TASK TO COMPLETE:
From the first line of the material through the line containing "bootstrap/destroy strategy, the", restate everything word for word and nothing more.
- - - -
(** * The LXD environ of Juju (provider/lxd/environ.go)

    A shallow embedding of the lifecycle controller of one LXD-backed
    environment: construction with profile initialisation, the guarded
    configuration snapshot, Bootstrap with its trust step, Destroy,
    DestroyController with the hosted-model sweep, and certificate removal.

    The environ drives remote collaborators (the raw LXD client, the generic
    bootstrap/destroy strategy, the firewaller of the environ).  Their calls
    are the operations of a signature [Op]; the functions of environ.go are
    programs over that signature, run against any handler of the operations,
    and the run records every call with the answer it received. *)

From Stdlib Require Import ZArith Lia.
From stdpp Require Import base strings list gmap.

Open Scope string_scope.
Open Scope list_scope.

(** ** Errors (github.com/juju/errors)

    A Go [error] is nil or an error value.  [Trace] and [Annotate] wrap an
    error and keep its cause; [IsNotFound] and [IsAlreadyExists] look at the
    cause. *)

Module errors.

Inductive errval : Type :=
| New (msg : string)
| NotFoundf (msg : string)
| AlreadyExistsf (msg : string)
| Trace (e : errval)
| Annotate (e : errval) (msg : string)
| Annotatef (e : errval) (format : string) (args : list string).

Fixpoint Cause (e : errval) : errval :=
  match e with
  | Trace e' => Cause e'
  | Annotate e' _ => Cause e'
  | Annotatef e' _ _ => Cause e'
  | _ => e
  end.

Definition IsNotFound (err : option errval) : bool :=
  match err with
  | None => false
  | Some e => match Cause e with NotFoundf _ => true | _ => false end
  end.

Definition IsAlreadyExists (err : option errval) : bool :=
  match err with
  | None => false
  | Some e => match Cause e with AlreadyExistsf _ => true | _ => false end
  end.

End errors.

(** Go's nil-able [error]. *)
Abbreviation error := (option errors.errval).

(** What a collaborator returning [(T, error)] hands back: the code always
    tests the error first and reads the value only when the error is nil. *)
Inductive result (T : Type) : Type :=
| Ok (t : T)
| Err (e : errors.errval).
Arguments Ok {T} t.
Arguments Err {T} e.
(** C3: the tokenizer deletes exactly the punctuation characters (nothing
    is put in their place, so words that only punctuation separated become
    one word), splits what is left on runs of white space, and keeps exactly
    the words of length at least 4. *)
Theorem tokenizer_deletes_splits_filters (text : str) :
  remove_punctuation text = filter (fun c => negb (is_punctuation c)) text
  /\ (forall u v p,
        is_punctuation p = true ->
        forallb (fun c => negb (is_punctuation c)) (u ++ v) = true ->
        is_word (u ++ v) ->
        split (remove_punctuation (u ++ p :: v)) = [u ++ v])
  /\ split [] = []
  /\ (forall c s, isspace c = true -> split (c :: s) = split s)
  /\ (forall w s, is_word w -> at_break s -> split (w ++ s) = w :: split s)
  /\ words_of text
     = filter (fun word => 4 <=? length word)
              (split (remove_punctuation text))
  /\ (forall w,
        In w (words_of text)
        <-> In w (split (remove_punctuation text)) /\ 4 <= length w).
Proof.
  split; [apply remove_punctuation_filter|].
  split; [apply punctuation_fuses|].
  split; [apply split_nil|].
  split; [apply split_space|].
  split; [apply split_word|].
  split; [reflexivity|].
  apply words_of_In.
Qed.

(** The scenario of the specification: the hyphen is deleted and the two
    halves become one word. *)
Example good_bye_fuses :
  map_reduce (lit "good-bye good-bye") = [(lit "goodbye", 2%Z)].
Proof. vm_compute. reflexivity. Qed.

(** Words of fewer than four characters are all dropped. *)
Example short_words_dropped :
  words_of (lit "The cat sat. The cat ran!") = [].
Proof. vm_compute. reflexivity. Qed.
(** * A shallow embedding of [LMAHeureuxPorosityDiffV2.py]

    The right-hand side of the L'Heureux limestone/marl diagenesis model,
    its Fiadeiro-Veronis upwind weight, the Jacobian sparsity pattern, the
    event predicates and the progress counter.  Floating-point numbers are
    read as exact reals; the floating-point traps set by [np.seterr] are not
    modelled (Rocq's [/ 0] is [0] where Python would raise). *)

From Stdlib Require Import Reals Lra Lia List Arith ZArith Sorted.
Import ListNotations.

Open Scope R_scope.

(** ** Arrays

    A numpy array (or the [.data] of a py-pde [ScalarField]) over the [N]
    depth cells is read as a function from the cell index to its value;
    array arithmetic is the pointwise lifting of the scalar operation,
    scalars broadcast as constant arrays. *)

Definition arr := nat -> R.

Definition cst (s : R) : arr := fun _ => s.
Definition amap (f : R -> R) (a : arr) : arr := fun i => f (a i).
Definition lift2 (op : R -> R -> R) (a b : arr) : arr := fun i => op (a i) (b i).

(** [x ** e] of numpy on a non-negative base and a real exponent: [0 ** 0]
    is [1], [0 ** e] is [0] for [e > 0]; for [e < 0] numpy signals a
    division by zero, which raises under [np.seterr(divide="raise")]. *)
Definition npow (x e : R) : R :=
  if Req_dec_T x 0 then (if Req_dec_T e 0 then 1 else 0) else Rpower x e.

Declare Scope arr_scope.
Delimit Scope arr_scope with arr.
Infix "+:" := (lift2 Rplus) (at level 50, left associativity) : arr_scope.
Infix "-:" := (lift2 Rminus) (at level 50, left associativity) : arr_scope.
Infix "*:" := (lift2 Rmult) (at level 40, left associativity) : arr_scope.
Infix "/:" := (lift2 Rdiv) (at level 40, left associativity) : arr_scope.
Infix "**:" := (lift2 npow) (at level 30, right associativity) : arr_scope.
Notation "a ^: n" := (amap (fun x => x ^ n) a) (at level 30) : arr_scope.
Open Scope arr_scope.

(** [np.sign] *)
Definition np_sign (x : R) : R :=
  if Rlt_dec 0 x then 1 else if Rlt_dec x 0 then -1 else 0.

(** Python's builtin [min(a, b)] and [max(a, b)] (first argument kept on
    ties), used in [pde_rhs]; [fun] uses [np.fmin]/[np.fmax], i.e. [Rmin]
    and [Rmax] on non-NaN values. *)
Definition py_min (a b : R) : R := if Rlt_dec b a then b else a.
Definition py_max (a b : R) : R := if Rlt_dec a b then b else a.

(** ** Boundary conditions and the grid operators

    Modelled from the spec: the Grid Adapter (section 4.1), i.e. the
    backward and forward difference operators registered from py-pde's
    [_make_derivative] and the Laplacian of [ScalarField.laplace], which are
    not part of this repository.  A field over [N] cells is padded with one
    ghost cell on either side, the ghost cell of a fixed-value condition
    holds that value, the ghost cell of a derivative condition mirrors the
    adjacent cell (shifted by the prescribed derivative times [dx]). *)

Inductive BC := BCvalue (v : R) | BCderivative (d : R).

Record BCPair := { bc_top : BC; bc_bottom : BC }.

Definition ghost_left (dx : R) (bc : BC) (f : arr) : R :=
  match bc with BCvalue v => v | BCderivative d => f 0%nat - d * dx end.

Definition ghost_right (dx : R) (N : nat) (bc : BC) (f : arr) : R :=
  match bc with BCvalue v => v | BCderivative d => f (N - 1)%nat + d * dx end.

(** The padded array: index [0] is the top ghost cell, [1..N] the cells,
    [N+1] the bottom ghost cell. *)
Definition padded (dx : R) (N : nat) (bc : BCPair) (f : arr) : arr :=
  fun j => match j with
           | O => ghost_left dx (bc_top bc) f
           | S k => if Nat.ltb k N then f k else ghost_right dx N (bc_bottom bc) f
           end.

(** [out[i-1] = (arr[i] - arr[i-1]) / dx] for [i = 1..N] *)
Definition grad_back (dx : R) (N : nat) (bc : BCPair) (f : arr) : arr :=
  fun i => (padded dx N bc f (S i) - padded dx N bc f i) / dx.

(** [out[i-1] = (arr[i+1] - arr[i]) / dx] for [i = 1..N] *)
Definition grad_forw (dx : R) (N : nat) (bc : BCPair) (f : arr) : arr :=
  fun i => (padded dx N bc f (S (S i)) - padded dx N bc f (S i)) / dx.

Definition laplace (dx : R) (N : nat) (bc : BCPair) (f : arr) : arr :=
  fun i => (padded dx N bc f (S (S i)) - 2 * padded dx N bc f (S i)
            + padded dx N bc f i) / (dx * dx).

(** ** The Fiadeiro-Veronis weight: [calculate_sigma] *)

(** The body of the loop of [calculate_sigma] at one cell. *)
Definition sigma_at (Peclet W Peclet_min Peclet_max : R) : R :=
  if Rlt_dec (Rabs Peclet) Peclet_min then 0
  else if Rlt_dec Peclet_max (Rabs Peclet) then np_sign W
  else cosh Peclet / sinh Peclet - 1 / Peclet.

Definition calculate_sigma (Peclet W_data : arr) (Peclet_min Peclet_max : R) : arr :=
  fun i => sigma_at (Peclet i) (W_data i) Peclet_min Peclet_max.

(** ** The model container: [LMAHeureuxPorosityDiff] *)

(** The attributes of [self] that the right-hand side reads. *)
Record Model := {
  no_depths : nat;                 (* [self.Depths.shape[0]] *)
  delta_x : R;
  bc_CA : BCPair; bc_CC : BCPair; bc_cCa : BCPair; bc_cCO3 : BCPair; bc_Phi : BCPair;
  KRat : R; m1 : R; m2 : R; n1 : R; n2 : R; nu1 : R; nu2 : R;
  not_too_deep : arr; not_too_shallow : arr;
  presum : R; rhorat : R; lambda_ : R; Da : R; dCa : R; dCO3 : R;
  delta : R; auxcon : R;
  Peclet_min : R; Peclet_max : R }.

Definition no_fields : nat := 5.

(** The constructor arguments [__init__] turns into these attributes. *)
Record InitArgs := {
  a_no_depths : nat; a_delta_x : R;
  a_CA0 : R; a_CC0 : R; a_cCa0 : R; a_cCO30 : R; a_Phi0 : R;
  a_sedimentationrate : R; a_Tstar : R;
  a_k1 : R; a_k2 : R; a_k3 : R; a_k4 : R;
  a_m1 : R; a_m2 : R; a_n1 : R; a_n2 : R;
  a_b : R; a_beta : R; a_rhos : R; a_rhow : R; a_rhos0 : R;
  a_KA : R; a_KC : R; a_muA : R; a_D0Ca : R; a_PhiNR : R; a_PhiInfty : R;
  a_DCa : R; a_DCO3 : R;
  a_not_too_shallow : arr; a_not_too_deep : arr }.

Definition init (a : InitArgs) : Model :=
  let g := 100 * 981 / 100 in
  let rhorat0 := (a_rhos0 a / a_rhow a - 1) * a_beta a / a_sedimentationrate a in
  let rhorat := (a_rhos a / a_rhow a - 1) * a_beta a / a_sedimentationrate a in
  let Peclet_min := 1 / 100 in
  {| no_depths := a_no_depths a;
     delta_x := a_delta_x a;
     bc_CA := {| bc_top := BCvalue (a_CA0 a); bc_bottom := BCvalue (10 ^ 99) |};
     bc_CC := {| bc_top := BCvalue (a_CC0 a); bc_bottom := BCvalue (10 ^ 99) |};
     bc_cCa := {| bc_top := BCvalue (a_cCa0 a); bc_bottom := BCderivative 0 |};
     bc_cCO3 := {| bc_top := BCvalue (a_cCO30 a); bc_bottom := BCderivative 0 |};
     bc_Phi := {| bc_top := BCvalue (a_Phi0 a); bc_bottom := BCderivative 0 |};
     KRat := a_KC a / a_KA a;
     m1 := a_m1 a; m2 := a_m2 a; n1 := a_n1 a; n2 := a_n2 a;
     nu1 := a_k1 a / a_k2 a; nu2 := a_k4 a / a_k3 a;
     not_too_deep := a_not_too_deep a; not_too_shallow := a_not_too_shallow a;
     presum := 1 - rhorat0 * a_Phi0 a ^ 3 * (1 - exp (10 - 10 / a_Phi0 a))
                   / (1 - a_Phi0 a);
     rhorat := rhorat;
     lambda_ := a_k3 a / a_k2 a;
     Da := a_k2 a * a_Tstar a;
     dCa := a_DCa a / a_D0Ca a;
     dCO3 := a_DCO3 a / a_D0Ca a;
     delta := a_rhos a / (a_muA a * sqrt (a_KC a));
     auxcon := a_beta a / (a_D0Ca a * a_b a * g * a_rhow a * (a_PhiNR a - a_PhiInfty a));
     Peclet_min := Peclet_min;
     Peclet_max := 1 / Peclet_min |}.

(** ** The state vector layout

    [slices_for_all_fields = [slice(i*N, (i+1)*N) for i in range(5)]]. *)

Definition py_slice (lo hi : nat) (y : list R) : list R := firstn (hi - lo) (skipn lo y).

Definition field_slice (N f : nat) (y : list R) : list R := py_slice (f * N) (S f * N) y.

(** [ScalarField(self.Depths, data)] *)
Definition to_arr (l : list R) : arr := fun i => nth i l 0.

(** [FieldCollection([...]).data.ravel()] *)
Definition ravel (N : nat) (fs : list arr) : list R :=
  flat_map (fun a => map a (seq 0 N)) fs.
- - - -
RESULT:
(** * The LXD environ of Juju (provider/lxd/environ.go)

    A shallow embedding of the lifecycle controller of one LXD-backed
    environment: construction with profile initialisation, the guarded
    configuration snapshot, Bootstrap with its trust step, Destroy,
    DestroyController with the hosted-model sweep, and certificate removal.

    The environ drives remote collaborators (the raw LXD client, the generic
    bootstrap/destroy strategy, the firewaller of the environ).  Their calls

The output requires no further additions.